* Exercise: Write out, word for word, every line from the one containing "cbn. repeat constructor;" through the last line of the records below, both ends included.

[Stored items]
Lemma payment_totals_groupby (l : list Row) (groups : list PaymentTotals) :
  list_sum (map rows_seen
              (fold_left (fun gs r => add_to_payment_totals r gs) l groups))
  = (List.length l + list_sum (map rows_seen groups))%nat /\
  (Forall (fun g => (1 <= rows_seen g)%nat) groups ->
   Forall (fun g => (1 <= rows_seen g)%nat)
     (fold_left (fun gs r => add_to_payment_totals r gs) l groups)).
Proof.
  revert groups. induction l as [|r l IH]; intros groups; cbn [fold_left].
  - split; [reflexivity | auto].
  - destruct (IH (add_to_payment_totals r groups)) as [N P].
    destruct (payment_totals_add r groups) as [N1 P1].
    rewrite N, N1. cbn [List.length].
    split; [lia | auto].
Qed.

Lemma insert_by_avg_cost_perm (g : PaymentGroup) (l : list PaymentGroup) :
  Permutation (g :: l) (insert_by_avg_cost g l).
Proof.
  induction l as [|x l IH]; cbn [insert_by_avg_cost]; [reflexivity|].
  destruct (Qle_bool _ _); [reflexivity|].
  rewrite perm_swap. apply perm_skip. exact IH.
Qed.

Lemma sort_by_avg_cost_perm (l : list PaymentGroup) :
  Permutation l (fold_right insert_by_avg_cost [] l).
Proof.
  induction l as [|g l IH]; cbn [fold_right]; [constructor|].
  rewrite <- insert_by_avg_cost_perm. apply perm_skip. exact IH.
Qed.

Lemma insert_by_avg_cost_sorted (g : PaymentGroup) (l : list PaymentGroup) :
  Sorted avg_cost_ge l -> Sorted avg_cost_ge (insert_by_avg_cost g l).
Proof.
  assert (T : forall x, Qle_bool (avg_cost x) (avg_cost g) = false ->
              avg_cost_ge x g).
  { intros x F. unfold avg_cost_ge.
    destruct (Qlt_le_dec (avg_cost g) (avg_cost x)) as [L|L];
      [apply Qlt_le_weak; exact L|].
    apply Qle_bool_iff in L. congruence. }
  induction 1 as [|x l S IH H]; cbn [insert_by_avg_cost].
  - repeat constructor.
  - destruct (Qle_bool (avg_cost x) (avg_cost g)) eqn:C.
    + constructor; [constructor; assumption|]. constructor.
      apply Qle_bool_iff. exact C.
    + constructor; [exact IH|].
      destruct H as [|y l H]; cbn [insert_by_avg_cost].
      * constructor. apply T, C.
      * destruct (Qle_bool (avg_cost y) (avg_cost g)); constructor;
          [apply T, C | exact H].
Qed.

Lemma list_sum_perm (l l' : list nat) :
  Permutation l l' -> list_sum l = list_sum l'.
Proof. induction 1; rewrite ?list_sum_cons; lia. Qed.

(** X22. For a dataset with the copay column the payment summary is
    computed; its volumes add up to the number of rows, every group has at
    least one row, and the groups are in descending order of the average
    cost. *)
Theorem payment_summary_volumes (df : DataFrame) :
  has_column "copay" df = true ->
  exists groups,
    payment_summary df = inr groups /\
    volumes groups = List.length (rows df) /\
    Forall (fun g => (1 <= volume g)%nat) groups /\
    StronglySorted avg_cost_ge groups.
Proof.
  intros C. unfold payment_summary. rewrite C.
  eexists. split; [reflexivity|].
  set (totals := groupby_payment_method (rows df)).
  pose proof (sort_by_avg_cost_perm (map aggregate_payment totals)) as P.
  destruct (payment_totals_groupby (rows df) []) as [N Pos].
  fold (groupby_payment_method (rows df)) in N, Pos. fold totals in N, Pos.
  specialize (Pos (Forall_nil _)).
  split; [|split].
  - unfold volumes.
    rewrite <- (list_sum_perm _ _ (Permutation_map volume P)).
    rewrite map_map. cbn [aggregate_payment volume].
    cbn [map list_sum fold_right] in N. rewrite Nat.add_0_r in N. exact N.
  - apply (Permutation_Forall P). apply Forall_map.
    cbn [aggregate_payment volume]. exact Pos.
  - apply Sorted_StronglySorted.
    + intros a b c. unfold avg_cost_ge. intros H1 H2.
      exact (Qle_trans _ _ _ H2 H1).
    + clear P. induction (map aggregate_payment totals) as [|g l IH];
        cbn [fold_right]; [constructor|].
      apply insert_by_avg_cost_sorted. exact IH.
Qed.

Lemma payment_summary_volumes_witness :
  exists groups,
    payment_summary scenario_frame = inr groups /\
    volumes groups = List.length (rows scenario_frame) /\
    Forall (fun g => (1 <= volume g)%nat) groups /\
    StronglySorted avg_cost_ge groups.
Proof. apply (payment_summary_volumes scenario_frame). reflexivity. Defined.

End OtherRollups.

(** ** The parts together *)

Section Composition.
Import Producer Dashboard.

Lemma send_and_get_agrees (budget : nat) (ch ch' : nat -> attempt) (i : nat) :
  (forall j, (i <= j <= i + budget)%nat -> ch j = ch' j) ->
  send_and_get budget ch i = send_and_get budget ch' i.
Proof.
  revert i. induction budget as [|b IH]; intros i H; cbn [send_and_get];
    rewrite <- (H i ltac:(lia)); [reflexivity|].
  destruct (ch i) as [md|[|] e]; try reflexivity.
  apply IH. intros j Hj. apply H. lia.
Qed.

(** X24. A send consults at most six transmissions: two channels that
    answer the first six transmissions alike give the same result,
    whatever they would answer later. *)
Theorem send_and_get_six_transmissions (ch ch' : nat -> attempt) :
  (forall j, (j < 6)%nat -> ch j = ch' j) ->
  send_and_get (retries producer_config) ch 0
  = send_and_get (retries producer_config) ch' 0.
Proof.
  intros H. apply send_and_get_agrees. intros j Hj. apply H.
  cbn in Hj. lia.
Qed.

Lemma send_and_get_six_transmissions_witness :
  send_and_get (retries producer_config)
    (fun i => if (i <? 6)%nat then Failed true "KafkaTimeoutError"
              else Acked {| partition := 0; offset := 0 |}) 0
  = send_and_get (retries producer_config)
      (fun _ => Failed true "KafkaTimeoutError") 0.
Proof.
  apply send_and_get_six_transmissions.
  intros j L. destruct (Nat.ltb_spec j 6); [reflexivity | lia].
Defined.

(** X26. Every status the generator can give an event is offered by the
    dashboard's selector, and every option of the selector other than
    "All" restricts the query to that status. *)
Theorem generated_statuses_are_selectable (rs : RandomSource) :
  (exists st,
     get "status" (generate_synthetic_appointment rs) = Some (JStr st) /\
     In st status_options /\ filter_applies (Some st) = true) /\
  (forall option, In option status_options ->
     filter_applies (Some option) = negb (String.eqb option "All")).
Proof.
  split.
  - exists (choice statuses (pick_status rs)).
    split; [reflexivity|].
    assert (I : In (choice statuses (pick_status rs)) statuses)
      by (apply choice_in; discriminate).
    split; [right; exact I|].
    destruct I as [<-|[<-|[<-|[<-|[]]]]]; reflexivity.
  - intros o [<-|[<-|[<-|[<-|[<-|[]]]]]]; reflexivity.
Qed.

(** X27. In a store whose rows have pairwise different identifiers, the
    raw preview of a dataset loaded with a limit of ten or more is what
    [load_data] returns for the limit ten, so the (at most ten) rows with
    the greatest [appointment_id]. *)
Theorem raw_preview_is_top_ten
    (engine : Store) (status_filter : option string) (limit : Z) :
  distinct_ids engine ->
  (10 <= limit)%Z ->
  exists shown df df10,
    load_data engine status_filter limit = (shown, inr df) /\
    load_data engine status_filter 10 = (shown, inr df10) /\
    raw_preview df = rows df10 /\
    (List.length (raw_preview df) <= 10)%nat.
Proof.
  intros _ L. rewrite !load_data_query.
  destruct engine as [cols table|err].
  - destruct (Z.ltb_spec limit 0); [lia|].
    eexists _, _, _. cbn [try_except Z.ltb Z.compare]. repeat split.
    + unfold raw_preview. cbn [rows]. rewrite firstn_firstn.
      replace (Nat.min 10 (Z.to_nat limit)) with (Z.to_nat 10) by lia.
      reflexivity.
    + unfold raw_preview. apply firstn_le_length.
  - eexists _, _, _. cbn [try_except]. repeat split. cbn. lia.
Qed.

Lemma raw_preview_is_top_ten_witness :
  exists shown df df10,
    load_data (Reachable event_columns (rows scenario_frame)) None 200
    = (shown, inr df) /\
    load_data (Reachable event_columns (rows scenario_frame)) None 10
    = (shown, inr df10) /\
    raw_preview df = rows df10 /\
    (List.length (raw_preview df) <= 10)%nat.
Proof.
  apply raw_preview_is_top_ten; [|lia].
  cbn. repeat constructor; cbn; intuition discriminate.
Defined.

End Composition.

* Exercise response:
  cbn. repeat constructor; cbn; intuition discriminate.
Defined.

End Composition.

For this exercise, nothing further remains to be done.